Für pflegebedürftige Menschen, die zu Hause betreut werden, ist die Vergabe einer hohen Pflegestufe von Vorteil. Denn so erhalten sie mehr Leistungen von der Pflegekasse. Oft müssen sie oder ihre Angehörigen jedoch für die Anerkennung einer höheren Pflegestufe kämpfen. Insbesondere bei Demenzkranken kommt es immer wieder zur Ablehnung der Pflegestufe 1, da ihre Verfassung sehr tagesabhängig ist. Hier helfen ausführliche Pflegetagebücher und eine professionelle Beratung.

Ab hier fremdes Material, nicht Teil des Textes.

(* ===== verification/AgreementWitnesses.v ===== *)
(** * AgreementWitnesses: concrete schedules of a four-validator network

    A schedule in which the three honest validators of four decide a block,
    at which the agreement properties are applied; and a schedule that shows
    why agreement needs the bound on [valid_round]: the machine looks up the
    quorum it demands at round [valid_round as u32], but compares its lock
    with the full 64-bit [valid_round].

    The primitives are small executable stand-ins, so that a whole schedule
    evaluates. *)

From Stdlib Require Import ZArith Lia.
From stdpp Require Import base list gmap sets strings.
From S2P Require Import Prelude Codec Crypto Identity Kel Chain ChainTheorems Round.
From S2P Require Import VotingSpec RoundRefines RoundFacts Agreement Certificates.
Open Scope Z_scope.

Module Cheap.
Definition hash (b : bytes) : bytes :=
  let h := fold_left (fun acc x => (acc * 31 + x + 1) mod 65521) b 7 in
  replicate 30 0 ++ [h / 256; h mod 256].
Definition primitives : Primitives := {|
    blake3 := hash;
    sha256 := hash;
    bs58_encode := fun b => b;
    bs58_decode := fun s => Some s;
    ed25519_key_ok := fun _ => true;
    ed25519_verify := fun pk m sg => bool_decide (sg = pk ++ hash m);
    ed25519_public := Toy.pad32;
    ed25519_sign := fun s m => Toy.pad32 s ++ hash m;
    mldsa_pk_len := 1952;
    mldsa_sig_len := 3309;
    mldsa_key_ok := fun _ => true;
    mldsa_verify := fun _ _ _ => false;
  |}.
End Cheap.
#[local] Existing Instance Cheap.primitives.

Module Four.
Definition none : Controller := mkController [] Ed25519 [] 0 [] 0 None [].
Definition get (r : result IdentityError Controller) : Controller :=
  match r with Ok c => c | Err _ => none end.
Definition key (n : Z) : SigningKey := mkSigningKey [n].
Definition incepted (i : Z) : Controller := get (incept_inner [key (10 * i)] 1 [key (10 * i + 1)] 1 None).
Definition device (i : Z) : Controller :=
  get (incept_inner [key (10 * i + 2)] 1 [key (10 * i + 3)] 1 (Some (kel_did (ctl_kel (incepted i))))).
Definition rooted (i : Z) : Controller :=
  get (delegate_device (incepted i) (kel_did (ctl_kel (device i))) VOTE).

(** The validators in proposer order, as pairs of a root and a device. *)
Definition pairs : list (Controller * Controller) := Eval vm_compute in
  map (fun i => (rooted i, device i)) [1; 2; 3; 4].
Definition root_did (c : Controller * Controller) : Did := kel_did (ctl_kel c.1).
Definition vset : ValidatorSet := Eval vm_compute in
  match ValidatorSet_new (map root_did pairs) with Ok v => v | Err _ => mkValidatorSet [] end.
Definition logs : list (Did * Kel) := Eval vm_compute in
  flat_map (fun c => [(kel_did (ctl_kel c.1), ctl_kel c.1); (kel_did (ctl_kel c.2), ctl_kel c.2)]) pairs.
Fixpoint assoc_log (d : Did) (l : list (Did * Kel)) : option Kel :=
  match l with [] => None | (d', k) :: l' => if bool_decide (d' = d) then Some k else assoc_log d l' end.
Definition oracle : ValidatorOracle := fun d => assoc_log d logs.

(** Validator [n] of the sorted set, its identifier and its device. *)
Definition scid (n : nat) : bytes :=
  match roots vset !! n with Some d => did_scid d | None => [] end.
Definition device_of (n : nat) : Controller :=
  match List.find (fun c => bool_decide (did_scid (root_did c) = scid n)) pairs with
  | Some c => c.2 | None => none end.
Definition signed_vote (n : nat) (k : VoteKind) (r : Z) (h : bytes) : Vote :=
  sign_vote k 4 r h (from_scid_unchecked (scid n)) (device_of n).

(** Validator 0 is Byzantine; at height 4 it proposes in rounds 0 and 4. *)
Definition honest (x : bytes) : bool :=
  bool_decide (x = scid 1) || bool_decide (x = scid 2) || bool_decide (x = scid 3).
Definition block_a : bytes := replicate 32 1.
Definition block_b : bytes := replicate 32 2.

Definition to_each (ns : list nat) (evs : list NetEvent) : list (bytes * NetEvent) :=
  flat_map (fun n => map (fun e => (scid n, e)) evs) ns.
Definition votes (k : VoteKind) (r : Z) (l : list (nat * bytes)) : list NetEvent :=
  map (fun nh => EvVote (signed_vote nh.1 k r nh.2)) l.
Definition decided_hashes (o : option Net) : option (list (bytes * bytes)) :=
  (fun n => map (fun d => (d.1, qc_block_hash d.2)) (decisions n)) <$> o.

(** All three honest validators prevote, precommit and decide block A. *)
Definition happy : list (bytes * NetEvent) :=
  to_each [1; 2; 3]%nat [EvStart; EvProposal 0 block_a (-1) true]
  ++ to_each [1; 2; 3]%nat (votes Prevote 0 [(1, block_a); (2, block_a); (3, block_a)]%nat)
  ++ to_each [1; 2; 3]%nat (votes Precommit 0 [(1, block_a); (2, block_a); (3, block_a)]%nat).

(** Every timer that fires in this schedule was armed by the machine. *)
Definition attack : list (bytes * NetEvent) :=
  (* round 0: A is prevoted by 1 and 2 but the quorum is not seen in time *)
  to_each [1; 2; 3]%nat [EvStart]
  ++ to_each [1; 2]%nat [EvProposal 0 block_a (-1) true]
  ++ to_each [3]%nat [EvTimeout SPropose 0]
  ++ to_each [1; 2; 3]%nat (votes Prevote 0 [(1, block_a); (2, block_a); (3, NIL)]%nat ++ [EvTimeout SPrevote 0])
  ++ to_each [1; 2; 3]%nat (votes Precommit 0 [(1, NIL); (2, NIL); (3, NIL)]%nat ++ [EvTimeout SPrecommit 0])
  (* round 1: everybody honest locks B; only 2 sees the quorum and decides *)
  ++ to_each [1; 2; 3]%nat [EvProposal 1 block_b (-1) true]
  ++ to_each [1; 2; 3]%nat (votes Prevote 1 [(1, block_b); (2, block_b); (3, block_b)]%nat)
  ++ to_each [2]%nat (votes Precommit 1 [(1, block_b); (2, block_b); (3, block_b)]%nat)
  ++ to_each [1; 3]%nat (votes Precommit 1 [(1, block_b); (3, block_b); (0, NIL)]%nat ++ [EvTimeout SPrecommit 1])
  (* the Byzantine prevote of round 0 completes an old quorum for A *)
  ++ to_each [1; 3]%nat (votes Prevote 0 [(0, block_a)]%nat)
  (* round 2: the proposer, 2, has decided and is silent *)
  ++ to_each [1; 3]%nat [EvTimeout SPropose 2]
  ++ to_each [1; 3]%nat (votes Prevote 2 [(1, NIL); (3, NIL); (0, NIL)]%nat)
  ++ to_each [1; 3]%nat (votes Precommit 2 [(1, NIL); (3, NIL); (0, NIL)]%nat ++ [EvTimeout SPrecommit 2])
  (* round 3: 3 proposes B again, 1 does not hear of it in time *)
  ++ to_each [3]%nat [EvProposal 3 block_b 1 true]
  ++ to_each [1]%nat [EvTimeout SPropose 3]
  ++ to_each [1; 3]%nat (votes Prevote 3 [(1, NIL); (3, block_b); (0, NIL)]%nat ++ [EvTimeout SPrevote 3])
  ++ to_each [1; 3]%nat (votes Precommit 3 [(1, NIL); (3, NIL); (0, NIL)]%nat ++ [EvTimeout SPrecommit 3])
  (* round 4: the Byzantine proposer stamps A with valid_round 2^32 *)
  ++ to_each [1; 3]%nat [EvProposal 4 block_a (2 ^ 32) true]
  ++ to_each [1; 3]%nat (votes Prevote 4 [(1, block_a); (3, block_a); (0, block_a)]%nat)
  ++ to_each [1; 3]%nat (votes Precommit 4 [(1, block_a); (3, block_a); (0, block_a)]%nat).
End Four.
Import Four.

(** What a run decided, with the verdict of [verify_finality] on each
    certificate. *)
Definition verdicts (o : option Net) : list (bytes * bytes * bool) :=
  match o with
  | Some n => map (fun d => (d.1, qc_block_hash d.2, is_ok (verify_finality d.2 vset oracle))) (decisions n)
  | None => []
  end.

Lemma verdicts_elem o i h : (i, h, true) ∈ verdicts o ->
  exists n qc, o = Some n /\ (i, qc) ∈ decisions n /\ qc_block_hash qc = h /\
    is_ok (verify_finality qc vset oracle) = true.
Proof.
  unfold verdicts. destruct o as [n|]; [|intros H; by apply elem_of_nil in H].
  rewrite list_elem_of_In, in_map_iff. intros ([j qc] & E & Hin).
  injection E as Ei Eh Ev. exists n, qc. simpl in *. subst. by rewrite <- list_elem_of_In in Hin.
Qed.

Lemma four_bound : 3 * byzantine vset honest < vs_len vset.
Proof. vm_compute. reflexivity. Qed.

Definition happy_run : option Net := run map_to_list oracle honest vr_in_range (net_init vset 4) happy.
Definition attack_run : option Net := run map_to_list oracle honest (fun _ => true) (net_init vset 4) attack.

Lemma happy_verdicts : verdicts happy_run =
  [(scid 1, block_a, true); (scid 2, block_a, true); (scid 3, block_a, true)].
Proof. vm_compute. reflexivity. Qed.

Lemma attack_verdicts : verdicts attack_run =
  [(scid 2, block_b, true); (scid 1, block_a, true); (scid 3, block_a, true)].
Proof. vm_compute. reflexivity. Qed.

Lemma happy_two : exists n qc qc', happy_run = Some n /\
  (scid 1, qc) ∈ decisions n /\ (scid 3, qc') ∈ decisions n.
Proof.
  destruct (verdicts_elem happy_run (scid 1) block_a) as (n & qc & E & H1 & _).
  { rewrite happy_verdicts. left. }
  destruct (verdicts_elem happy_run (scid 3) block_a) as (n' & qc' & E' & H2 & _).
  { rewrite happy_verdicts. right. right. left. }
  rewrite E in E'. injection E' as <-. exists n, qc, qc'. split; [exact E|]. split; [exact H1|exact H2].
Qed.

Lemma agreement_witness : exists n qc qc', happy_run = Some n /\
  (scid 1, qc) ∈ decisions n /\ (scid 3, qc') ∈ decisions n /\ qc_block_hash qc = qc_block_hash qc'.
Proof.
  destruct happy_two as (n & qc & qc' & E & H1 & H2). exists n, qc, qc'.
  split; [exact E|]. split; [exact H1|]. split; [exact H2|].
  apply (agreement map_to_list vset 4 oracle honest happy n (scid 1) qc (scid 3) qc').
  - intros m. reflexivity.
  - exact four_bound.
  - exact E.
  - exact H1.
  - exact H2.
Defined.

Definition attack_precommits (o : option Net) : bool :=
  match o with Some n => bool_decide ((scid 1, Precommit, 4, block_a) ∈ sent n) | None => false end.
Lemma attack_sent : exists n, attack_run = Some n /\ (scid 1, Precommit, 4, block_a) ∈ sent n.
Proof.
  assert (attack_precommits attack_run = true) as H by (vm_compute; reflexivity).
  destruct attack_run as [n|]; [|discriminate H]. exists n. split; [reflexivity|].
  exact (bool_decide_eq_true_1 _ H).
Qed.

Lemma honest_never_equivocates_witness : exists n, attack_run = Some n /\
  forall v, (scid 1, Precommit, 4, v) ∈ sent n -> v = block_a.
Proof.
  destruct attack_sent as (n & E & H). exists n. split; [exact E|]. intros v Hv.
  apply (honest_never_equivocates map_to_list vset 4 oracle honest (fun _ => true) attack n (scid 1) Precommit 4 v block_a).
  - intros m. reflexivity.
  - exact E.
  - vm_compute. reflexivity.
  - exact Hv.
  - exact H.
Defined.

(** C16: without the bound on [valid_round], agreement fails: with one
    Byzantine validator of four, a [valid_round] of [2^32] on one of its
    proposals makes two honest validators decide different blocks of one
    height, each with a certificate that verifies.  The lock is overridden
    because the quorum of prevotes is looked up at round
    [valid_round as u32 = 0] while the lock is compared with [2^32]. *)
Theorem valid_round_cast_breaks_agreement :
  3 * byzantine vset honest < vs_len vset /\
  exists net i qc j qc',
    run map_to_list oracle honest (fun _ => true) (net_init vset 4) attack = Some net /\
    honest i = true /\ honest j = true /\
    (i, qc) ∈ decisions net /\ (j, qc') ∈ decisions net /\
    is_ok (verify_finality qc vset oracle) = true /\
    is_ok (verify_finality qc' vset oracle) = true /\
    qc_block_hash qc <> qc_block_hash qc'.
Proof.
  split; [exact four_bound|].
  destruct (verdicts_elem attack_run (scid 2) block_b) as (n & qc & E & H1 & B1 & F1).
  { rewrite attack_verdicts. left. }
  destruct (verdicts_elem attack_run (scid 1) block_a) as (n' & qc' & E' & H2 & B2 & F2).
  { rewrite attack_verdicts. right. left. }
  rewrite E in E'. injection E' as <-.
  exists n, (scid 2), qc, (scid 1), qc'. split; [exact E|].
  split; [vm_compute; reflexivity|]. split; [vm_compute; reflexivity|].
  split; [exact H1|]. split; [exact H2|]. split; [exact F1|]. split; [exact F2|].
  rewrite B1, B2. discriminate.
Qed.

(** ** One machine *)
Definition fresh : Round := Round_new 4 vset (from_scid_unchecked (scid 1)).

Lemma evaluate_terminates_witness : loop_runs map_to_list fresh (evaluate map_to_list fresh).
Proof. apply (evaluate_terminates map_to_list fresh). reflexivity. Defined.

Lemma evaluate_decides_iff_witness :
  rd_decided (evaluate map_to_list fresh).1 = true \/ nothing_decidable (evaluate map_to_list fresh).1.
Proof. apply (evaluate_decides_iff map_to_list (fun m => reflexivity _) fresh). Defined.

Definition one_machine : list NetEvent :=
  [EvStart; EvProposal 0 block_a (-1) true]
  ++ votes Precommit 0 [(1, block_a); (2, block_a); (3, block_a)]%nat.

Fixpoint first_decided (l : list Action) : option QuorumCertificate :=
  match l with [] => None | Decided qc :: _ => Some qc | _ :: l' => first_decided l' end.
Lemma first_decided_elem l qc : first_decided l = Some qc -> Decided qc ∈ l.
Proof.
  induction l as [|a l IH]; [done|]. destruct a; simpl; intros H; try (right; by apply IH).
  injection H as ->. left.
Qed.

Definition machine_cert : option QuorumCertificate := Eval vm_compute in
  first_decided (machine_run map_to_list oracle fresh one_machine).2.
Lemma machine_cert_ok : first_decided (machine_run map_to_list oracle fresh one_machine).2 = machine_cert.
Proof. vm_compute. reflexivity. Qed.

Lemma decided_certificate_verifies_witness :
  exists qc n, machine_cert = Some qc /\ verify_finality qc vset oracle = Ok n /\ quorum_threshold vset <= n.
Proof.
  destruct machine_cert as [qc|] eqn:E; [|discriminate E].
  pose proof machine_cert_ok as Hc. rewrite E in Hc. apply first_decided_elem in Hc.
  destruct (decided_certificate_verifies map_to_list oracle (map root_did pairs) vset 4
    (from_scid_unchecked (scid 1)) one_machine qc) as (n & H1 & H2).
  - intros m. reflexivity.
  - vm_compute. reflexivity.
  - exact Hc.
  - exists qc, n. split; [reflexivity|]. split; [exact H1|exact H2].
Defined.

(** Three honest precommits for [nil], as a failed round produces them, make
    a certificate that [verify_finality] accepts: it never looks at whether
    the certified hash is [NIL]. *)
Definition nil_certificate : QuorumCertificate :=
  mkQC 4 0 NIL [signed_vote 1 Precommit 0 NIL; signed_vote 2 Precommit 0 NIL; signed_vote 3 Precommit 0 NIL].

Lemma nil_precommits_certify : is_ok (verify_finality nil_certificate vset oracle) = true.
Proof. vm_compute. reflexivity. Qed.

Für Pflegebedürftige in Seniorenheimen ist die Anerkennung der Pflegestufe 1 ebenfalls vorteilhaft, nicht aber eine höhere Einstufung. Zwar steigen mit den Pflegestufen 2 und 3 die Leistungen der Pflegekasse, aber auch der finanzielle Eigenanteil der Bewohner erhöht sich.
Für die Einrichtung ist es finanziell immer von Vorteil, eine möglichst hohe Einstufung ihrer Bewohner zu erreichen. Daher gibt es Fälle, in denen Angehörige seitens der Heime zur Beantragung einer höheren Pflegestufe gedrängt werden, auch dann, wenn diese Stufe nicht dem tatsächlichen Pflegeaufwand entspricht. Ob diese „Extra“-Einnahmen den Senioren tatsächlich zu Gute kommen, zum Beispiel durch mehr Pflegepersonal, ist fraglich.
Wenn Sie glauben, dass die Vergabe oder Ablehnung einer Pflegestufe zu Unrecht erfolgt ist, können Sie gegen die Entscheidung der Pflegekasse Widerspruch einlegen. Dazu haben Sie ab dem Zugang des Bescheides einen Monat Zeit. Wenn Ihnen das Gutachten nicht vorliegt, sollten Sie es unbedingt anfordern, um den Widerspruch begründen zu können. Auch Gegengutachten von unabhängigen Beratern helfen bei der Begründung. Die Pflegekasse wird dann den MDK mit einer erneuten Begutachtung beauftragen. Wenn Ihr Widerspruch keinen Erfolg hat, können Sie vor dem Sozialgericht klagen.
Hilfe und Beratung bieten örtliche Pflegestützpunkte, unabhängige Pflegegutachter und Sozialverbände wie der Sozialverband VdK Deutschland oder der Sozialverband Deutschland (SoVD).